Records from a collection
-- Opening Marker --

(** X6. After the pods of a namespace are listed, the next call on the
    cluster is the listing of the endpoints of the same namespace: only
    calls on the inventory come in between, also when the listing has no
    pod. *)
Theorem endpoints_listed_after_pods (K : Kubernetes) (doc : yaml_doc)
        (s : self K) pre namespace pods post :
  events_of (_populate K doc) s
  = pre ++ list_pod namespace (inr pods) :: post ->
  exists mid r rest,
    post = mid ++ list_endpoints namespace r :: rest
    /\ Forall (fun e => is_inventory_call e = true) mid.
Proof.
  intros H.
  assert (L : locally (fun _ e post =>
                         forall ns ps, e = list_pod ns (inr ps) ->
                           exists mid r rest,
                             post = mid ++ list_endpoints ns r :: rest
                             /\ Forall (fun e => is_inventory_call e = true)
                                       mid)
                      (events_of (_populate K doc) s)).
  { apply populate_calls_locally.
    - intros a0 b0 pre' e post' HQ ns ps He.
      destruct (HQ ns ps He) as (mid & r & rest & -> & F).
      exists mid, r, (rest ++ b0). split; [|exact F].
      now rewrite <- app_assoc.
    - intros a ctx _.
      eapply locally_Forall; [apply connect_calls_shape|].
      intros pre' e post' [(src & r & -> & _)|(m & ->)] ns ps He;
        discriminate.
    - intros a ctx ns _ _.
      destruct (namespace_calls_cases K (doc_plugin doc) ctx a ns)
        as [[_ ->]|[(c & e & _ & _ & ->)|(c & ps & _ & _ & ->)]].
      + apply locally_nil.
      + intros pre' e' post' H'. enum H'. discriminate.
      + apply locally_cons with
          (Q' := fun _ e _ => forall ns' r, e <> list_pod ns' r).
        * intros ns' ps' He. injection He as <- <-.
          destruct (service_calls_shape K c ns) as (tl & -> & _).
          exists (flat_map (pod_events (doc_plugin doc) ctx ns) ps),
            (list_namespaced_endpoints K c ns), tl.
          split; [reflexivity | apply pods_events_inventory].
        * intros pre' e post' _ Hne ns' ps' He.
          now destruct (Hne ns' (inr ps')).
        * eapply locally_Forall with
            (P := fun e => forall ns' r, e <> list_pod ns' r); [|auto].
          apply Forall_app. split.
          -- apply inventory_no_pod_listing, pods_events_inventory.
          -- apply service_calls_no_pod_listing.
    - intros m pre' e post' H'. enum H'. discriminate. }
  exact (L pre _ post H namespace pods eq_refl).
Qed.

Lemma endpoints_listed_after_pods_witness :
  exists mid r rest,
    skipn 2 Scenario.run_a = mid ++ list_endpoints "ns1" r :: rest
    /\ Forall (fun e => is_inventory_call e = true) mid.
Proof.
  apply (endpoints_listed_after_pods
           Scenario.serving Scenario.one_context fresh
           (firstn 1 Scenario.run_a) "ns1"%string
           [Scenario.web_1; Scenario.web_build_1] (skipn 2 Scenario.run_a)).
  reflexivity.
Defined.

(** X7. A run asks the cluster only for what is configured: every
    credentials load is for the credentials of a configured context, and
    every listing of pods or endpoints, answered or refused, is for a
    namespace of a configured context. *)
Theorem only_configured_calls (K : Kubernetes) (doc : yaml_doc) (s : self K)
        (e : event) :
  In e (events_of (_populate K doc) s) ->
  match e with
  | load_config src _ =>
      exists context, In context (doc_contexts doc)
                      /\ credentials context = inr src
  | list_pod namespace _ | list_endpoints namespace _ =>
      exists context, In context (doc_contexts doc)
                      /\ In namespace (context_namespaces context)
  | _ => True
  end.
Proof.
  set (P := fun e : event =>
              match e with
              | load_config src _ =>
                  exists context, In context (doc_contexts doc)
                                  /\ credentials context = inr src
              | list_pod namespace _ | list_endpoints namespace _ =>
                  exists context, In context (doc_contexts doc)
                                  /\ In namespace (context_namespaces context)
              | _ => True
              end).
  revert e. apply (locally_In P).
  assert (Hinv : forall e, is_inventory_call e = true -> P e)
    by (intros []; simpl; (discriminate || auto)).
  apply populate_calls_locally.
  - intros a0 b0 pre e post H. exact H.
  - intros a ctx Hctx.
    eapply locally_Forall; [apply connect_calls_shape|].
    intros pre e post [(src & r & -> & Hc)|(m & ->)]; simpl; eauto.
  - intros a ctx ns Hctx Hns.
    destruct (namespace_calls_cases K (doc_plugin doc) ctx a ns)
      as [[_ ->]|[(c & e & _ & _ & ->)|(c & ps & _ & _ & ->)]].
    + apply locally_nil.
    + intros pre e' post H. enum H. simpl. eauto.
    + eapply locally_Forall with (P := P); [|auto].
      constructor; [simpl; eauto|]. apply Forall_app. split.
      * eapply Forall_impl; [|apply pods_events_inventory]. exact Hinv.
      * destruct (service_calls_shape K c ns) as (tl & -> & F).
        constructor; [simpl; eauto|].
        eapply Forall_impl; [|exact F].
        intros e [He|(m & ->)]; [|exact I].
        apply Hinv. now apply group_call_inventory.
  - intros m pre e post H. enum H. exact I.
Qed.

Lemma only_configured_calls_witness :
  exists context, In context [Scenario.local_ctx]
                  /\ In "ns1"%string (context_namespaces context).
Proof.
  apply (only_configured_calls
           Scenario.serving Scenario.one_context fresh
           (list_endpoints "ns1" (inr [Scenario.web_svc]))).
  do 18 right. left. reflexivity.
Defined.

(** X8. A run asks for the pods of the configured namespaces in the order of
    the configuration, context after context, and stops somewhere: the
    namespaces asked for are the first ones of the configured sequence, and
    all of it when the run reports no error. *)
Theorem namespaces_in_configured_order (K : Kubernetes) (doc : yaml_doc)
        (s : self K) :
  exists rest,
    flat_map context_namespaces (doc_contexts doc)
    = pod_listing_namespaces (events_of (_populate K doc) s) ++ rest
    /\ (reports (events_of (_populate K doc) s) = [] -> rest = []).
Proof.
  rewrite populate_calls. unfold run_calls.
  destruct doc as [cfg|ty]; cbn [doc_contexts].
  2:{ exists []. split; [reflexivity | discriminate]. }
  destruct (contexts cfg) as [cs|].
  2:{ exists []. split; [reflexivity | discriminate]. }
  destruct (contexts_loop_order K (doc_plugin (YMapping cfg)) cs (api s))
    as (rest & Hn & Hr).
  destruct (contexts_calls K (doc_plugin (YMapping cfg)) (api s) cs)
    as [[d [e|]] a']; cbn [fst snd] in *.
  - exists rest. split.
    + unfold pod_listing_namespaces in *. rewrite flat_map_app. cbn [flat_map].
      now rewrite app_nil_r.
    + unfold reports. rewrite flat_map_app. cbn [flat_map].
      intros H. apply app_eq_nil in H. destruct H as [_ H]. discriminate.
  - exists rest. split; [exact Hn|]. intros _. now apply Hr.
Qed.

Lemma namespaces_in_configured_order_witness :
  pod_listing_namespaces
    (events_of (_populate Scenario.serving Scenario.two_contexts) fresh)
  = ["ns1"; "ns2"]%string.
Proof.
  destruct (namespaces_in_configured_order
              Scenario.serving Scenario.two_contexts fresh)
    as (rest & Hn & Hr).
  rewrite (Hr eq_refl), app_nil_r in Hn. symmetry. exact Hn.
Defined.

End RunProperties.

(** ** Which handle a listing goes through *)

Section Handles.

Variable K : Kubernetes.
Local Open Scope list_scope.

Lemma handle_after_app a d1 d2 :
  handle_after K a (d1 ++ d2) = handle_after K (handle_after K a d1) d2.
Proof. apply fold_left_app. Qed.

Lemma handle_after_quiet a d :
  Forall (fun e => forall src, e <> load_config src None) d ->
  handle_after K a d = a.
Proof.
  induction 1 as [|e d He _ IH]; [reflexivity|].
  unfold handle_after in *. cbn [fold_left].
  destruct e as [src [x|]| | | | | | |]; try exact IH.
  now destruct (He src).
Qed.

Lemma tracked_nil a : tracked K a [].
Proof. intros pre e post H. destruct pre; discriminate. Qed.

Lemma tracked_app a d1 d2 :
  tracked K a d1 -> tracked K (handle_after K a d1) d2 ->
  tracked K a (d1 ++ d2).
Proof.
  intros H1 H2 pre e post H. apply split_app in H.
  destruct H as [[l [-> ->]]|[l [-> ->]]].
  - apply (H1 pre e l eq_refl).
  - rewrite handle_after_app. apply (H2 l e post eq_refl).
Qed.

Lemma tracked_trivial a d :
  Forall (fun e => forall h, listing_through K h e) d -> tracked K a d.
Proof.
  intros F pre e post ->. rewrite Forall_forall in F.
  apply F, in_elt.
Qed.

Lemma tracked_cons a e d :
  listing_through K a e -> tracked K (handle_after K a [e]) d ->
  tracked K a (e :: d).
Proof.
  intros He Hd. apply (tracked_app a [e] d); [|exact Hd].
  intros pre e' post H. enum H. exact He.
Qed.

Lemma inventory_listing_free d :
  Forall (fun e => is_inventory_call e = true) d ->
  Forall (fun e => forall h, listing_through K h e) d
  /\ Forall (fun e => forall src, e <> load_config src None) d.
Proof.
  intros F. split; (eapply Forall_impl; [|exact F]); intros e He.
  - intros h. destruct e; try exact I; discriminate.
  - intros src ->. discriminate.
Qed.

Lemma service_calls_tracked c ns :
  tracked K (Some c) (service_calls K (Some c) ns)
  /\ handle_after K (Some c) (service_calls K (Some c) ns) = Some c.
Proof.
  destruct (service_calls_shape K c ns) as (tl & -> & F).
  assert (F1 : Forall (fun e => forall h, listing_through K h e) tl).
  { eapply Forall_impl; [|exact F].
    intros e [He|(m & ->)] h; [|exact I].
    destruct e; try exact I; discriminate. }
  assert (F2 : Forall (fun e => forall src, e <> load_config src None) tl).
  { eapply Forall_impl; [|exact F].
    intros e [He|(m & ->)] src; [|discriminate].
    intros ->. discriminate. }
  split.
  - apply tracked_cons; [exists c; auto | now apply tracked_trivial].
  - apply handle_after_quiet. constructor; [discriminate | exact F2].
Qed.

Lemma namespace_calls_tracked pl ctx a ns :
  tracked K a (fst (namespace_calls K pl ctx a ns))
  /\ handle_after K a (fst (namespace_calls K pl ctx a ns)) = a.
Proof.
  destruct (namespace_calls_cases K pl ctx a ns)
    as [[_ ->]|[(c & e & -> & E & ->)|(c & pods & -> & E & ->)]].
  - split; [apply tracked_nil | reflexivity].
  - split; [|reflexivity].
    apply tracked_cons; [exists c; auto | apply tracked_nil].
  - destruct (inventory_listing_free _
                (pods_events_inventory pl ctx ns pods)) as [F1 F2].
    destruct (service_calls_tracked c ns) as [T H].
    split.
    + apply tracked_cons; [exists c; auto|].
      apply tracked_app; [now apply tracked_trivial|].
      cbn [handle_after fold_left]. fold (handle_after K (Some c)
        (flat_map (pod_events pl ctx ns) pods)).
      now rewrite (handle_after_quiet _ _ F2).
    + change (list_pod ns (inr pods)
              :: flat_map (pod_events pl ctx ns) pods
                 ++ service_calls K (Some c) ns)
        with ((list_pod ns (inr pods)
               :: flat_map (pod_events pl ctx ns) pods)
              ++ service_calls K (Some c) ns).
      rewrite handle_after_app.
      rewrite (handle_after_quiet (Some c)
                 (list_pod ns (inr pods)
                  :: flat_map (pod_events pl ctx ns) pods));
        [exact H|].
      constructor; [discriminate | exact F2].
Qed.

Lemma loop_calls_tracked pl ctx a nss :
  tracked K a (fst (loop_calls (namespace_calls K pl ctx a) nss))
  /\ handle_after K a (fst (loop_calls (namespace_calls K pl ctx a) nss)) = a.
Proof.
  induction nss as [|ns nss [IT IH]]; cbn [loop_calls].
  - split; [apply tracked_nil | reflexivity].
  - destruct (namespace_calls_tracked pl ctx a ns) as [T H].
    destruct (namespace_calls K pl ctx a ns) as [d [e|]]; cbn [fst] in *;
      [now split|].
    destruct (loop_calls (namespace_calls K pl ctx a) nss) as [d' r].
    cbn [fst] in *. split.
    + apply tracked_app; [exact T | now rewrite H].
    + now rewrite handle_after_app, H.
Qed.

Lemma connect_calls_tracked a ctx :
  tracked K a (fst (connect_calls K a ctx))
  /\ handle_after K a (fst (connect_calls K a ctx))
     = snd (connect_calls K a ctx).
Proof.
  split.
  - apply tracked_trivial.
    eapply Forall_impl; [|apply connect_calls_shape].
    intros e [(src & r & -> & _)|(m & ->)] h; exact I.
  - unfold connect_calls. destruct (credentials ctx) as [e|src];
      [reflexivity|].
    destruct (kube_load K src) as [e|c] eqn:E; cbn [fst snd];
      unfold handle_after; cbn [fold_left]; [reflexivity|].
    now rewrite E.
Qed.

Lemma context_calls_tracked pl a ctx :
  tracked K a (fst (fst (context_calls K pl a ctx)))
  /\ handle_after K a (fst (fst (context_calls K pl a ctx)))
     = snd (context_calls K pl a ctx).
Proof.
  unfold context_calls. destruct (connect_calls_tracked a ctx) as [T H].
  destruct (connect_calls K a ctx) as [d a']. cbn [fst snd] in *.
  destruct (namespaces ctx) as [nss|]; [|now split].
  destruct (loop_calls_tracked pl ctx a' nss) as [T' H'].
  destruct (loop_calls (namespace_calls K pl ctx a') nss) as [d' r].
  cbn [fst snd] in *. split.
  - apply tracked_app; [exact T | now rewrite H].
  - now rewrite handle_after_app, H.
Qed.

-- Closing Marker --

= Problem to work on =
Within the records, filter for lines that contain the word "assert" and show each one.

= Response area =
  assert (L : locally (fun _ e post =>
  assert (Hinv : forall e, is_inventory_call e = true -> P e)
  assert (F1 : Forall (fun e => forall h, listing_through K h e) tl).
  assert (F2 : Forall (fun e => forall src, e <> load_config src None) tl).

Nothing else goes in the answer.